The History of Drinking Water by EPA

Ref: EPA (2008). The History of Drinking Water.


  • Ancient Sanskrit and Greek writings recommended water treatment methods such as filtering through charcoal, exposing to sunlight, boiling, and straining. Visible cloudiness (later ‘turbidity’) was the driving force behind the earliest water treatments, as many source waters contained particles that had an objectionable taste and appearance. To clarify water, the Egyptians reportedly used the chemical alum as early as 1500 B.C. to cause suspended particles to settle out of water.

  • The design of most drinking water treatment systems built in the U.S. during the early 1900s was driven by the need to reduce turbidity, thereby removing microbial contaminants that were causing typhoid, dysentery, and cholera epidemics.

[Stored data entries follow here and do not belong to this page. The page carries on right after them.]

(* ===== verification/StoreIface.v ===== *)
(** What the decision engine asks of the store: the [Store] interface of
    [internal/decision/engine.go] as a class of operations, the laws the
    engine's theorems use, and the SQLite store as an instance that satisfies
    them. *)
From S2P Require Import Prelude Netip Sdk.
From S2P Require Import Store.

Class StoreOps (E S : Type) := {
  GetBanInfo : time → addr → S → result E (option (time * Z * bool)) * S;
  RecordSuppressed : time → addr → bool → S → result E (Z * Z * bool) * S;
  MarkBanIneffective : addr → S → result E bool * S;
  HadIneffectiveBan : addr → S → result E bool * S;
  BumpLastSeen : time → addr → S → result E unit * S;
  GetStrikeCount : addr → S → result E Z * S;
  LastStrike : addr → S → result E (option (time * duration)) * S;
  RecordStrike : time → Action → S → result E unit * S;
  Audit : time → Action → S → result E unit * S
}.

(** What a store holds about bans: the strike count of an address, and its
    ban row (when, strike, simulated, expiry). *)
Class StoreView (S : Type) := {
  count : S → addr → Z;
  banned : S → addr → option (time * Z * bool * option time)
}.

Definition same_bans {S} `{StoreView S} (s s' : S) : Prop :=
  ∀ ip, count s' ip = count s ip ∧ banned s' ip = banned s ip.

(** The active ban of a row at [t]. *)
Definition active_at (t : time) (b : option (time * Z * bool * option time)) : option (time * Z * bool) :=
  match b with
  | Some (at_, n, dry, Some e) => if e <=? t then None else Some (at_, n, dry)
  | Some (at_, n, dry, None) => Some (at_, n, dry)
  | None => None
  end.

Class StoreLaws (E S : Type) {ops : StoreOps E S} {view : StoreView S} : Prop := {
  law_count ip s n s' : GetStrikeCount ip s = (Ok n, s') → n = count s ip;
  law_info t ip s r s' : GetBanInfo t ip s = (Ok r, s') → r = active_at t (banned s ip);
  law_strike t a s s' : RecordStrike t a s = (Ok tt, s') →
    count s' (act_IP a) = count s (act_IP a) + 1 ∧
    banned s' (act_IP a) = Some (t, Strike a, bool_decide (act_Op a = dry_ban),
                                 if 0 <? act_TTL a then Some (t + act_TTL a) else None) ∧
    ∀ ip, ip ≠ act_IP a → count s' ip = count s ip ∧ banned s' ip = banned s ip;
  law_strike_fail t a s e s' : RecordStrike t a s = (Err e, s') → same_bans s s';
  law_GetBanInfo t ip s : same_bans s (GetBanInfo t ip s).2;
  law_RecordSuppressed t ip g s : same_bans s (RecordSuppressed t ip g s).2;
  law_MarkBanIneffective ip s : same_bans s (MarkBanIneffective ip s).2;
  law_HadIneffectiveBan ip s : same_bans s (HadIneffectiveBan ip s).2;
  law_BumpLastSeen t ip s : same_bans s (BumpLastSeen t ip s).2;
  law_GetStrikeCount ip s : same_bans s (GetStrikeCount ip s).2;
  law_LastStrike ip s : same_bans s (LastStrike ip s).2;
  law_Audit t a s : same_bans s (Audit t a s).2
}.

#[export] Instance same_bans_refl {S} `{StoreView S} : Reflexive same_bans.
Proof. by intros s ip. Qed.
#[export] Instance same_bans_trans {S} `{StoreView S} : Transitive same_bans.
Proof.
  intros a b c H1 H2 ip. destruct (H1 ip) as [E1 E2]. destruct (H2 ip) as [E3 E4].
  split; [by rewrite E3|by rewrite E4].
Qed.

(** ** The SQLite store *)
#[export] Instance sqlite_ops : StoreOps Store.store_error Store.world := {
  GetBanInfo := Store.GetBanInfo;
  RecordSuppressed := Store.RecordSuppressed;
  MarkBanIneffective := Store.MarkBanIneffective;
  HadIneffectiveBan := Store.HadIneffectiveBan;
  BumpLastSeen := Store.BumpLastSeen;
  GetStrikeCount := Store.GetStrikeCount;
  LastStrike := Store.LastStrike;
  RecordStrike := Store.RecordStrike;
  Audit := Store.Audit
}.

Definition row_view (b : Store.ban_row) : time * Z * bool * option time :=
  (Store.banned_at b, Store.strike_num b, Store.dry_run b, Store.expires_at b).

#[export] Instance sqlite_view : StoreView Store.world := {
  count := λ w, Store.strike_count (Store.tables w);
  banned := λ w ip, row_view <$> Store.bans (Store.tables w) !! ip
}.

(** Tables that hold the same counts and bans. *)
Definition same_tables (d d' : Store.db) : Prop :=
  ∀ ip, Store.strike_count d' ip = Store.strike_count d ip ∧
        row_view <$> Store.bans d' !! ip = row_view <$> Store.bans d !! ip.

#[export] Instance same_tables_refl : Reflexive same_tables.
Proof. by intros d ip. Qed.
#[export] Instance same_tables_trans : Transitive same_tables.
Proof.
  intros a b c H1 H2 ip. destruct (H1 ip) as [E1 E2]. destruct (H2 ip) as [E3 E4].
  split; [by rewrite E3|by rewrite E4].
Qed.

Lemma same_tables_alter f ip d :
  (∀ b, row_view (f b) = row_view b) → same_tables d (Store.on_bans (alter f ip) d).
Proof.
  intros Hf jp. split; [done|]. simpl. destruct (decide (ip = jp)) as [->|]; [|by rewrite lookup_alter_ne].
  rewrite lookup_alter_eq. destruct (Store.bans d !! jp); simpl; [|done]. by rewrite Hf.
Qed.

Lemma same_tables_offenders f d :
  (∀ jp, Store.strike_count (Store.on_offenders f d) jp = Store.strike_count d jp) →
  same_tables d (Store.on_offenders f d).
Proof. intros Hf jp. by rewrite Hf. Qed.

Lemma rearm_view t b : row_view (Store.rearm t b) = row_view b.
Proof. unfold Store.rearm. by case_match. Qed.

Lemma bump_count now ip d jp :
  Store.strike_count (Store.on_offenders (Store.upsert_offender now 0 ip) d) jp = Store.strike_count d jp.
Proof. rewrite Store.strike_count_upsert. case_decide; lia. Qed.

Lemma mark_count ip d jp :
  Store.strike_count (Store.on_offenders (alter Store.mark_offender ip) d) jp = Store.strike_count d jp.
Proof.
  unfold Store.strike_count. simpl. destruct (decide (ip = jp)) as [->|]; [|by rewrite lookup_alter_ne].
  rewrite lookup_alter_eq. by destruct (Store.offenders d !! jp).
Qed.

#[export] Hint Resolve same_tables_alter same_tables_offenders rearm_view bump_count mark_count : ezy.
#[export] Hint Extern 2 (Store.Keeps same_tables (Store.exec _)) =>
  apply Store.keeps_exec; [apply _|apply _|intros ?; eauto with ezy] : typeclass_instances.

(** A statement that keeps the tables' bans keeps the store's. *)
Lemma keeps_same {A} (m : Store.sql A) w : Store.Keeps same_tables m → same_bans w (m w).2.
Proof. intros H ip. exact (H w ip). Qed.

#[export] Instance sqlite_laws : StoreLaws Store.store_error Store.world.
Proof.
  split; simpl.
  - intros ip s n s' H. unfold Store.GetStrikeCount in H. by apply (Store.does (m := Store.query _)) in H as [_ ->].
  - intros t ip s r s' H. unfold Store.GetBanInfo in H.
    apply (Store.does (m := mbind (M := Store.sql) _ (Store.query _))) in H as [_ ->]. simpl. unfold id.
    destruct (Store.bans (Store.tables s) !! ip) as [b|]; simpl; [|done]. by destruct (Store.expires_at b).
  - intros t a s s' H. apply (Store.does (m := Store.RecordStrike t a)) in H as [-> _].
    split; [|split].
    + change (Store.strike_count (Store.on_offenders (Store.upsert_offender t 1 (act_IP a)) (Store.tables s)) (act_IP a) =
              Store.strike_count (Store.tables s) (act_IP a) + 1).
      rewrite Store.strike_count_upsert, decide_True by done. lia.
    + simpl. by rewrite lookup_insert_eq.
    + intros ip Hip. split.
      * change (Store.strike_count (Store.on_offenders (Store.upsert_offender t 1 (act_IP a)) (Store.tables s)) ip =
                Store.strike_count (Store.tables s) ip).
        rewrite Store.strike_count_upsert, decide_False by done. lia.
      * simpl. by rewrite lookup_insert_ne.
  - intros t a s e s' H. apply Store.tx_rollback in H. intros ip. simpl. by rewrite H.
  - intros. apply keeps_same. unfold Store.GetBanInfo. apply _.
  - intros. apply keeps_same. unfold Store.RecordSuppressed. apply _.
  - intros. apply keeps_same. unfold Store.MarkBanIneffective. apply _.
  - intros. apply keeps_same. unfold Store.HadIneffectiveBan. apply _.
  - intros. apply keeps_same. unfold Store.BumpLastSeen. apply _.
  - intros. apply keeps_same. unfold Store.GetStrikeCount. apply _.
  - intros. apply keeps_same. unfold Store.LastStrike. apply _.
  - intros. apply keeps_same. unfold Store.Audit. apply Store.keeps_exec; [apply _..|]. by intros d ip.
Qed.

_______________________________________________________________________

Drinking Water Treatment by EPA

Ref: EPA (1999). Drinking Water Treatment. 


  • Public Water System (PWS): Provides safe, reliable drinking water to the communities they serve. Does not serve the same people year-round. Split into transit non-CWS and non-transient CWS. 

  • Community Water Systems (CWS): serves the same people year round. 

  • Currently, the nation’s community water systems (CWSs) and nontransient non-community water systems (NTNCWSs) must monitor for more than 83 contaminants. The major classes of contaminants include volatile organic compounds (VOCs), synthetic organic compounds (SOCs), inorganic compounds (IOCs), radionuclides, and microbial organisms (including bacteria)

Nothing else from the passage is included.